Reliability Growth

Carnegie Mellon University
18-849b Dependable Embedded Systems
Spring 1998

Ying Shi

Abstract:

Reliability Growth is a widely accepted useful concept used as the basis for planning equipment reliability tests, assessing reliability improvement for changing equipment configurations. This particular benefit this concept brings up is the cost and time saving, with its future further attention in simpler model and higher coverage test, comparing with the traditional reliability demonstration test method. For embedded system, this concept benefits with development process in helping with the validation determination, particularly with critical systems such as medical, nuclear systems.

Introduction

The origin of reliability growth concept is generally attributed to J.T.Duane, an engineer at the Aerospace Electronics Department of the General Electronic Company. Duane developed the most commonly used model which is called the Duane model, named after its developer, and was published a paper in 1964 on the subject. In his paper, Duane brought up with a learning curve approach to reliability monitoring. Duane observed that different complex electromechanical and mechanical systems showed similar rates of improvement during system development. He further observed that the equipment development process could be characterized by continuing improvements in design and refinements in both operating and maintenance. Based on his observations, Duane concluded that he equipment development process was a learning process and could be described by a classical learning model equation. The learning curve theory is based on the observation that the cost of an item is a function of where in the manufacturing sequence the item was produced. The learning curve theory is usually attributed to J.P.Wright, who introduced a mathematical model describing a learning curve in a 1936 article in The Journal of Aeronautical Science titled "Factors Affecting the Cost of Airplane." Wright showed that the cumulative average direct labor input for an aircraft manufactured on a production line decreased in a predictable pattern. The decrease was obviously related to the increased proficiency (i.e., learning) of the manufacturing people on the line as they continued to perform the various repetitive tasks. The model that was published described the learning as an exponential function. One feature of the exponential function is that the relationship is linear when plotted on log-log graph paper. Duane observed that the process associated with improving equipment reliability during the early stages of development " is one of learning through failures. Knowledge of the applicable learning curve would provide a means of measuring and predicting reliability during this period of change." He also suggested this learning could be mathematically described by an exponential function, which when plotted on log-log paper appeared as a straight line. Correction of unexpected failure modes was how the learning would come about. The learning is accomplished through a " test, analyze, and fix" (TAAF) process, and the term TAAF became associated with, and almost synonymous with reliability growth.

Key Concepts

As somehow the concepts of and closely associated with reliability growth has been a jargon in the reliability research world for years, there are some researchers feel obliged to give some clarification of those definitions and their use, from their point of view.

Reliability Growth Testing [1]

Most often when the subject of reliability growth is discussed, it is reliability growth testing that is the focus of the discussion. Certainly, this focus on testing is neither surprising nor unreasonable. In general, testing, to prove the merit of a design and the validity of the models and analytical tools used to develop the design, is a necessary and standard part of development. In regard to reliability growth testing, much work has gone into developing the various statistical models developed for the purpose of planning and tracking reliability growth achieved through testing. Given the high cost of testing, the extensive effort to develop good models and the attention paid to the reliability growth test process are natural.

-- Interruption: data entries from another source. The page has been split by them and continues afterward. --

(* ===== verification/PageFlags.v ===== *)
(** * Page flags (page-flags.h)

    The bits of the [flags] word of a page descriptor and the families of
    macros on them, [PageX], [SetPageX], [ClearPageX], [TestSetPageX] and
    [TestClearPageX], as the operation of the family on the flag [X]. *)

From S2P Require Import Prelude BitOps.

Inductive page_flag :=
| PG_locked | PG_error | PG_referenced | PG_uptodate
| PG_dirty | PG_lru | PG_active | PG_slab
| PG_owner_priv_1 | PG_arch_1 | PG_reserved | PG_private
| PG_writeback | PG_compound | PG_swapcache
| PG_mappedtodisk | PG_reclaim | PG_buddy | PG_uncached.

#[global] Instance page_flag_eq_dec : EqDecision page_flag.
Proof. solve_decision. Defined.

Definition flag_bit (f : page_flag) : Z :=
  match f with
  | PG_locked => 0 | PG_error => 1 | PG_referenced => 2 | PG_uptodate => 3
  | PG_dirty => 4 | PG_lru => 5 | PG_active => 6 | PG_slab => 7
  | PG_owner_priv_1 => 8 | PG_arch_1 => 9 | PG_reserved => 10 | PG_private => 11
  | PG_writeback => 12 | PG_compound => 14 | PG_swapcache => 15
  | PG_mappedtodisk => 16 | PG_reclaim => 17 | PG_buddy => 19 | PG_uncached => 31
  end.

(** Flags with a second name. *)
Definition PG_readahead : page_flag := PG_reclaim.
Definition PG_checked : page_flag := PG_owner_priv_1.
Definition PG_pinned : page_flag := PG_owner_priv_1.

(** The word of flags as a bit string of one word. *)
Definition flag_word (flags : Z) : gmap Z Z := {[0 := flags]}.

Definition PageFlag (f : page_flag) (flags : Z) : Z := test_bit (flag_bit f) (flag_word flags).

Definition SetPageFlag (f : page_flag) (flags : Z) : Z :=
  word_at (set_bit (flag_bit f) (flag_word flags)) 0.

Definition ClearPageFlag (f : page_flag) (flags : Z) : Z :=
  word_at (clear_bit (flag_bit f) (flag_word flags)) 0.

Definition TestSetPageFlag (f : page_flag) (flags : Z) : Z * Z :=
  let '(r, m) := test_and_set_bit (flag_bit f) (flag_word flags) in (r, word_at m 0).

Definition TestClearPageFlag (f : page_flag) (flags : Z) : Z * Z :=
  let '(r, m) := test_and_clear_bit (flag_bit f) (flag_word flags) in (r, word_at m 0).

(** ** Lemmas *)

Lemma flag_bit_range f : 0 <= flag_bit f < 64 /\ flag_bit f / 64 = 0 /\ flag_bit f mod 64 = flag_bit f.
Proof. destruct f; done. Qed.

Lemma flag_bit_inj f g : flag_bit f = flag_bit g -> f = g.
Proof. destruct f, g; done. Qed.

Lemma word_at_flag_word w : word_at (flag_word w) 0 = w.
Proof. unfold word_at, flag_word. by rewrite lookup_singleton_eq. Qed.

Lemma PageFlag_eq f w : PageFlag f w = if Z.testbit w (flag_bit f) then -1 else 0.
Proof.
  unfold PageFlag, test_bit. destruct (flag_bit_range f) as (_ & -> & ->).
  by rewrite word_at_flag_word.
Qed.

Lemma SetPageFlag_eq f w : SetPageFlag f w = bts w (flag_bit f).
Proof.
  unfold SetPageFlag, set_bit. destruct (flag_bit_range f) as (_ & -> & _).
  rewrite word_at_flag_word. unfold word_at. by rewrite lookup_insert_eq.
Qed.

Lemma ClearPageFlag_eq f w : ClearPageFlag f w = btr w (flag_bit f).
Proof.
  unfold ClearPageFlag, clear_bit. destruct (flag_bit_range f) as (_ & -> & _).
  rewrite word_at_flag_word. unfold word_at. by rewrite lookup_insert_eq.
Qed.

(** ** Properties *)

(** The flags of a page are independent. Setting a flag makes its test
    true and clearing it makes the test false, neither changes the test of
    another flag, and the word stays a 64-bit word. *)
Theorem page_flags_independent (f g : page_flag) (flags : Z) :
  0 <= flags < 2 ^ 64 ->
  PageFlag g (SetPageFlag f flags) = (if decide (f = g) then -1 else PageFlag g flags) /\
  PageFlag g (ClearPageFlag f flags) = (if decide (f = g) then 0 else PageFlag g flags) /\
  0 <= SetPageFlag f flags < 2 ^ 64.
Proof.
  intros Hw. rewrite SetPageFlag_eq, ClearPageFlag_eq, !PageFlag_eq.
  destruct (flag_bit_range f) as (_ & _ & Hf). pose proof (proj1 (flag_bit_range g)) as Hg.
  rewrite bts_testbit, btr_testbit by lia. rewrite Hf.
  split_and!; [| |apply bts_range; lia..].
  - destruct (decide (f = g)) as [->|Hne]; [by rewrite decide_True|].
    rewrite decide_False; [done|]. intros E. by apply Hne, eq_sym, flag_bit_inj.
  - destruct (decide (f = g)) as [->|Hne]; [by rewrite decide_True|].
    rewrite decide_False; [done|]. intros E. by apply Hne, eq_sym, flag_bit_inj.
Qed.

Lemma page_flags_independent_witness :
  PageFlag PG_dirty (SetPageFlag PG_slab 0x10) = -1 /\
  PageFlag PG_dirty (ClearPageFlag PG_slab 0x10) = -1 /\ 0 <= SetPageFlag PG_slab 0x10 < 2 ^ 64.
Proof. apply (page_flags_independent PG_slab PG_dirty 0x10). lia. Defined.

(** A test-and-set or test-and-clear is the test followed by the change. *)
Lemma test_and_flags (f : page_flag) (flags : Z) :
  TestSetPageFlag f flags = (PageFlag f flags, SetPageFlag f flags) /\
  TestClearPageFlag f flags = (PageFlag f flags, ClearPageFlag f flags).
Proof. done. Qed.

Coming out of the discussion as of whether reliability growth can be achieved without testing, generally speaking, the process is one of iteration. Iterations of the design are needed because the various performance requirements often conflict, optimizing the design to meet one requirement can result in the design failing to meet another requirement. Balancing the requirements is a demanding task. Iteration is also needed because not all analyses can be done simultaneously. consequently, the design may be changed as the result of a particular analysis, only to be changed again as the results of a subsequent analysis are available. As these iterations take place, the design is refined. Therefore, each revised design is an improvement over its predecessor. Some of the analyses conducted during the design process directly address the reliability of the design. So, the reliability of the design improves as successive design changes are made based on analytical evaluation.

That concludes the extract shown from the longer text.